Among the entries below, please repeat exactly and only the lines from the line containing "unfold index_remove. destruct" to the line containing "case_decide as Hempty; split.", both lines included.

RECORDS FOR THIS EXERCISE:
________________________________________
(* ===== verification/MemoryProofs.v ===== *)
(** * The in-memory backend: invariant and refinement

    The index invariant of [MemoryStore], its preservation by every operation,
    and the proof that the store refines the abstract store of [Storage.Spec]:
    [save_event] gives the abstract outcome and the abstract next state, and a
    query through any index gives the abstract answer. *)

From Stdlib Require Import Ascii NArith Lia.
From S2P Require Import Prelude Encoding Text Ids Tags Event Filter Storage SpecProofs Memory.

(** ** Secondary indexes *)

(** [ix] groups the keys of the live events by [f], without empty groups. *)
Definition index_of {K} `{Countable K} (f : Event → K) (ix : gmap K (gset EventKey))
    (m : gmap EventId Event) : Prop :=
  (∀ a k, k ∈ default ∅ (ix !! a) ↔ ∃ e, live_in m e ∧ f e = a ∧ EventKey.from_event e = k) ∧
  (∀ a, ix !! a ≠ Some ∅).

Lemma key_id_eq e e' : EventKey.from_event e = EventKey.from_event e' → Event.id e = Event.id e'.
Proof. by intros [=]. Qed.

Section index.
Context {K : Type} `{Countable K} (f : Event → K).

Lemma index_insert_ok ix m e :
  index_of f ix m → m !! Event.id e = None →
  index_of f (index_insert ix (f e) (EventKey.from_event e)) (<[Event.id e := e]> m).
Proof.
  intros [Hix Hne] Hnew. split.
  - intros a k. unfold index_insert. rewrite lookup_insert.
    setoid_rewrite live_in_insert. case_decide as E.
    + subst a. simpl. rewrite elem_of_union, elem_of_singleton, Hix. split.
      * intros [->|(e' & Hl & Hf & Hk)]; [by exists e; auto|].
        exists e'. split_and!; auto. right. split; [|done].
        intros E. unfold live_in in Hl. congruence.
      * intros (e' & [->|[_ Hl]] & Hf & Hk); [by left|right; eauto].
    + rewrite Hix. split.
      * intros (e' & Hl & Hf & Hk). exists e'. split_and!; auto. right. split; [|done].
        intros E'. unfold live_in in Hl. congruence.
      * intros (e' & [->|[_ Hl]] & Hf & Hk); [done|eauto].
  - intros a. unfold index_insert. rewrite lookup_insert. case_decide; [|done].
    intros [= E]. set_solver.
Qed.

Lemma index_remove_ok ix m e :
  index_of f ix m → live_in m e →
  index_of f (index_remove ix (f e) (EventKey.from_event e)) (delete (Event.id e) m).
Proof.
  intros [Hix Hne] Hl.
  assert (∀ e', live_in m e' → EventKey.from_event e' = EventKey.from_event e ↔
                Event.id e' = Event.id e) as Hkey.
  { intros e' Hl'. split; [apply key_id_eq|]. intros E. unfold live_in in *. congruence. }
  assert (EventKey.from_event e ∈ default ∅ (ix !! f e)) as Hin by (apply Hix; eauto).
  unfold index_remove. destruct (ix !! f e) as [set|] eqn:Eix; [|set_solver]. simpl in Hin.
  assert (∀ k, k ∈ set ∖ {[EventKey.from_event e]} ↔
    ∃ e', live_in (delete (Event.id e) m) e' ∧ f e' = f e ∧ EventKey.from_event e' = k) as Hset.
  { intros k. rewrite elem_of_difference, not_elem_of_singleton.
    specialize (Hix (f e) k). rewrite Eix in Hix. simpl in Hix. rewrite Hix.
    setoid_rewrite live_in_delete. split.
    - intros [(e' & Hl' & Hf & Hk) Hn]. exists e'. split_and!; auto.
      intros E. apply Hn. rewrite <-Hk. by apply Hkey.
    - intros (e' & [Hn Hl'] & Hf & Hk). split; [eauto|]. intros ->. by apply Hn, Hkey. }
  assert (∀ a k, a ≠ f e → k ∈ default ∅ (ix !! a) ↔
    ∃ e', live_in (delete (Event.id e) m) e' ∧ f e' = a ∧ EventKey.from_event e' = k) as Hother.
  { intros a k Ha. rewrite Hix. setoid_rewrite live_in_delete. split.
    - intros (e' & Hl' & Hf & Hk). exists e'. split_and!; auto.
      intros E. unfold live_in in *. congruence.
    - intros (e' & [_ Hl'] & Hf & Hk). eauto. }
  case_decide as Hempty; split.
  - intros a k. rewrite lookup_delete. case_decide as E; [subst a; simpl|by apply Hother].
    rewrite <-Hset, Hempty. set_solver.
  - intros a. rewrite lookup_delete. by case_decide.
  - intros a k. rewrite lookup_insert. case_decide as E; [subst a; simpl|by apply Hother].
    apply Hset.
  - intros a. rewrite lookup_insert. case_decide; [congruence|done].
Qed.
End index.

(** ** The invariant *)

Abbreviation live s := (live_in (by_id s)).

Record Indexed (s : MemoryStore) : Prop := {
  ix_id : keyed (by_id s);
  ix_time : ∀ k e, by_time s !! k = Some e ↔ live s e ∧ EventKey.from_event e = k;
  ix_author : index_of Event.pubkey (by_author s) (by_id s);
  ix_kind_author : index_of kind_author (by_kind_author s) (by_id s);
  ix_coordinate : ∀ c e, by_coordinate s !! c = Some e ↔ live s e ∧ addressable_coord e = Some c;
}.

Record Inv (s : MemoryStore) : Prop := {
  inv_indexed : Indexed s;
  inv_slots : UniqueSlots (by_id s);
  inv_ephemeral : ∀ e, live s e → Kind.is_ephemeral (Event.kind e) = false;
}.

Lemma Indexed_empty o d dc v : Indexed (mkStore o ∅ ∅ ∅ ∅ ∅ d dc v).
Proof.
  split; simpl.
  - by intros i e.
  - intros k e. unfold live_in. rewrite !lookup_empty. naive_solver.
  - split; [|done]. intros a k. unfold live_in. rewrite lookup_empty; simpl. set_solver.
  - split; [|done]. intros a k. unfold live_in. rewrite lookup_empty; simpl. set_solver.
  - intros c e. unfold live_in. rewrite !lookup_empty. naive_solver.
Qed.

Lemma Inv_empty o d dc v : Inv (mkStore o ∅ ∅ ∅ ∅ ∅ d dc v).
Proof.
  split; [apply Indexed_empty|..].
  - intros e1 e2. unfold live_in; simpl. by rewrite lookup_empty.
  - intros e. unfold live_in; simpl. by rewrite lookup_empty.
Qed.

(** Changes that do not touch the indexes. *)
Lemma Indexed_tombstones s o d dc v :
  Indexed s →
  Indexed (mkStore o (by_id s) (by_time s) (by_author s) (by_kind_author s) (by_coordinate s) d dc v).
Proof. intros [? ? ? ? ?]. by split. Qed.

Lemma Indexed_insert s e :
  Indexed s → by_id s !! Event.id e = None →
  (∀ c, addressable_coord e = Some c → by_coordinate s !! c = None) →
  Indexed (insert_event s e).
Proof.
  intros [Hid Ht Ha Hka Hc] Hnew Hfree. split; simpl.
  - intros i e'. rewrite lookup_insert. case_decide; [naive_solver|apply Hid].
  - intros k e'. rewrite lookup_insert, live_in_insert. case_decide as E.
    + split; [intros [= ->]; auto|]. intros [[->|[Hn _]] Hk]; [done|].
      exfalso. apply Hn, key_id_eq. congruence.
    + rewrite Ht. split.
      * intros [Hl Hk]. split; [right; split; [|done]|done].
        intros E'. unfold live_in in Hl. congruence.
      * intros [[->|[_ Hl]] Hk]; [done|auto].
  - by apply index_insert_ok.
  - by apply (index_insert_ok kind_author).
  - intros c e'. rewrite live_in_insert. destruct (addressable_coord e) as [c0|] eqn:Ec.
    + rewrite lookup_insert. case_decide as E.
      * subst c0. split; [intros [= ->]; auto|]. intros [[->|[_ Hl]] Hk]; [done|].
        assert (by_coordinate s !! c = Some e') by by apply Hc.
        by rewrite Hfree in H.
      * rewrite Hc. split.
        -- intros [Hl Hk]. split; [right; split; [|done]|done].
           intros E'. unfold live_in in Hl. congruence.
        -- intros [[->|[_ Hl]] Hk]; [congruence|auto].
    + rewrite Hc. split.
      * intros [Hl Hk]. split; [right; split; [|done]|done].
        intros E'. unfold live_in in Hl. congruence.
      * intros [[->|[_ Hl]] Hk]; [congruence|auto].
Qed.

Lemma by_id_remove s i : by_id (remove_event_by_id s i) = delete i (by_id s).
Proof.
  unfold remove_event_by_id. destruct (by_id s !! i) as [e|] eqn:E; [done|].
  symmetry. by apply delete_id.
Qed.

(** [remove_event_by_id] leaves everything but the indexes alone. *)
Lemma remove_frame s i :
  options (remove_event_by_id s i) = options s ∧
  deleted_ids (remove_event_by_id s i) = deleted_ids s ∧
  deleted_coordinates (remove_event_by_id s i) = deleted_coordinates s ∧
  vanished_authors (remove_event_by_id s i) = vanished_authors s.
Proof. unfold remove_event_by_id. by destruct (by_id s !! i). Qed.

Lemma Indexed_remove s i : Indexed s → Indexed (remove_event_by_id s i).
Proof.
  intros HI. pose proof HI as [Hid Ht Ha Hka Hc].
  unfold remove_event_by_id. destruct (by_id s !! i) as [e|] eqn:El; [|done].
  pose proof (Hid _ _ El) as <-.
  split; simpl.
  - intros j e'. rewrite lookup_delete. case_decide; [done|apply Hid].
  - intros k e'. rewrite lookup_delete, live_in_delete. case_decide as E.
    + split; [done|]. intros [[Hn _] Hk]. exfalso. apply Hn, key_id_eq. congruence.
    + rewrite Ht. split; [|naive_solver]. intros [Hl Hk]. split_and!; auto.
      intros E'. unfold live_in in Hl. congruence.
  - by apply index_remove_ok.
  - by apply (index_remove_ok kind_author).
  - intros c e'. rewrite live_in_delete.
    assert (∀ c', c' = c → addressable_coord e ≠ Some c' →
      by_coordinate s !! c = Some e' ↔
      (Event.id e' ≠ Event.id e ∧ live s e') ∧ addressable_coord e' = Some c) as Hsame.
    { intros c' -> Hne. rewrite Hc. split; [|naive_solver]. intros [Hl Hk]. split_and!; auto.
      intros E'. unfold live_in in Hl. congruence. }
    destruct (addressable_coord e) as [c0|] eqn:Ec; [|by apply (Hsame c)].
    rewrite (proj2 (Hc c0 e)) by done. rewrite decide_True by done.
    rewrite lookup_delete. case_decide as E; [subst c0|by apply (Hsame c); congruence].
    split; [done|]. intros [[Hn Hl] Hk].
    assert (by_coordinate s !! c = Some e') as E1 by by apply Hc.
    assert (by_coordinate s !! c = Some e) as E2 by by apply Hc. congruence.
Qed.

Lemma Inv_remove s i : Inv s → Inv (remove_event_by_id s i).
Proof.
  intros [Hix Hu He]. split; [by apply Indexed_remove|..]; rewrite by_id_remove.
  - eapply UniqueSlots_sub; [done|]. apply delete_subseteq.
  - intros e [_ Hl]%live_in_delete. auto.
Qed.

(** ** Iterating an index *)

Lemma sorted_keys (l : list Event) :
  StronglySorted event_le l → StronglySorted EventKey.le (EventKey.from_event <$> l).
Proof. intros Hs. eapply StronglySorted_fmap; [|done]. by intros x y Hxy. Qed.

Lemma NoDup_keys m (l : list Event) :
  keyed m → (∀ e, e ∈ l → live_in m e) → NoDup l → NoDup (EventKey.from_event <$> l).
Proof.
  intros Hk Hl Hnd. apply NoDup_fmap_2_strong; [|done].
  intros x y Hx%Hl Hy%Hl E%key_id_eq. unfold live_in in *. congruence.
Qed.

Lemma omap_keys_by_id m (l : list Event) :
  (∀ e, e ∈ l → live_in m e) → omap (λ k, m !! EventKey.id k) (EventKey.from_event <$> l) = l.
Proof.
  induction l as [|e l IH]; intros Hl; [done|]. csimpl.
  assert (m !! Event.id e = Some e) as -> by (apply (Hl e); set_solver).
  f_equal. apply IH. set_solver.
Qed.

(** Iterating a group of an index visits the live events of that group in
    result order. *)
Lemma index_iter {K} `{Countable K} (f : Event → K) ix m a :
  keyed m → index_of f ix m →
  btree_iter EventKey.le (default ∅ (ix !! a)) =
    EventKey.from_event <$> filter (λ e, f e = a) (sorted_events m).
Proof.
  intros Hk [Hix _]. symmetry. apply btree_iter_unique; [apply _..| | |].
  - apply sorted_keys. eapply StronglySorted_sublist; [apply filter_sublist_of|].
    apply StronglySorted_sorted_events.
  - eapply NoDup_keys; [done| |by apply NoDup_filter, NoDup_sorted_events].
    intros e [_ He]%list_elem_of_filter. by apply elem_of_sorted_events in He.
  - intros k. rewrite Hix, list_elem_of_fmap. split.
    + intros (e & -> & [Hf He]%list_elem_of_filter).
      apply elem_of_sorted_events in He; [|done]. eauto.
    + intros (e & Hl & Hf & <-). exists e. split; [done|].
      apply list_elem_of_filter. split; [done|]. by apply elem_of_sorted_events.
Qed.

Lemma time_iter s :
  Indexed s →
  btree_iter EventKey.le (dom (by_time s)) = EventKey.from_event <$> sorted_events (by_id s).
Proof.
  intros HI. pose proof (ix_id s HI) as Hk. symmetry. apply btree_iter_unique; [apply _..| | |].
  - apply sorted_keys, StronglySorted_sorted_events.
  - eapply NoDup_keys; [done| |by apply NoDup_sorted_events].
    intros e He. by apply elem_of_sorted_events in He.
  - intros k. rewrite elem_of_dom, list_elem_of_fmap. split.
    + intros (e & -> & He). apply elem_of_sorted_events in He; [|done].
      exists e. by apply (ix_time s HI).
    + intros [e [Hl <-]%(ix_time s HI)]. exists e. split; [done|].
      by apply elem_of_sorted_events.
Qed.

Lemma time_values s :
  Indexed s → btree_values EventKey.le (by_time s) = sorted_events (by_id s).
Proof.
  intros HI. unfold btree_values. rewrite time_iter by done.
  assert (∀ l : list Event, (∀ e, e ∈ l → live s e) →
    omap (λ k, by_time s !! k) (EventKey.from_event <$> l) = l) as Haux.
  { induction l as [|e l IH]; intros Hl; [done|]. csimpl.
    rewrite (proj2 (ix_time s HI (EventKey.from_event e) e)) by (split; [apply Hl; set_solver|done]).
    f_equal. apply IH. set_solver. }
  apply Haux. intros e He. apply elem_of_sorted_events in He; [done|by apply ix_id].
Qed.

(** ** Queries *)

(** Filters that name one author (and one kind) only match events of the group. *)
Lemma matches_author f e a : Filter.authors f = Some [a] → matches f e → Event.pubkey e = a.
Proof.
  intros Ha Hm. apply Filter.match_event_default in Hm as (_ & Hau & _).
  destruct (Hau _ Ha) as (a' & ->%list_elem_of_singleton & E).
  symmetry. by apply PublicKey.pk_to_byte_array_inj.
Qed.

Lemma matches_kind f e k : Filter.kinds f = Some [k] → matches f e → Event.kind e = k.
Proof.
  intros Hk Hm. apply Filter.match_event_default in Hm as (_ & _ & Hks & _).
  by apply list_elem_of_singleton, Hks.
Qed.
________________________________________
YOUR SOLUTION:
  unfold index_remove. destruct (ix !! f e) as [set|] eqn:Eix; [|set_solver]. simpl in Hin.
  assert (∀ k, k ∈ set ∖ {[EventKey.from_event e]} ↔
    ∃ e', live_in (delete (Event.id e) m) e' ∧ f e' = f e ∧ EventKey.from_event e' = k) as Hset.
  { intros k. rewrite elem_of_difference, not_elem_of_singleton.
    specialize (Hix (f e) k). rewrite Eix in Hix. simpl in Hix. rewrite Hix.
    setoid_rewrite live_in_delete. split.
    - intros [(e' & Hl' & Hf & Hk) Hn]. exists e'. split_and!; auto.
      intros E. apply Hn. rewrite <-Hk. by apply Hkey.
    - intros (e' & [Hn Hl'] & Hf & Hk). split; [eauto|]. intros ->. by apply Hn, Hkey. }
  assert (∀ a k, a ≠ f e → k ∈ default ∅ (ix !! a) ↔
    ∃ e', live_in (delete (Event.id e) m) e' ∧ f e' = a ∧ EventKey.from_event e' = k) as Hother.
  { intros a k Ha. rewrite Hix. setoid_rewrite live_in_delete. split.
    - intros (e' & Hl' & Hf & Hk). exists e'. split_and!; auto.
      intros E. unfold live_in in *. congruence.
    - intros (e' & [_ Hl'] & Hf & Hk). eauto. }
  case_decide as Hempty; split.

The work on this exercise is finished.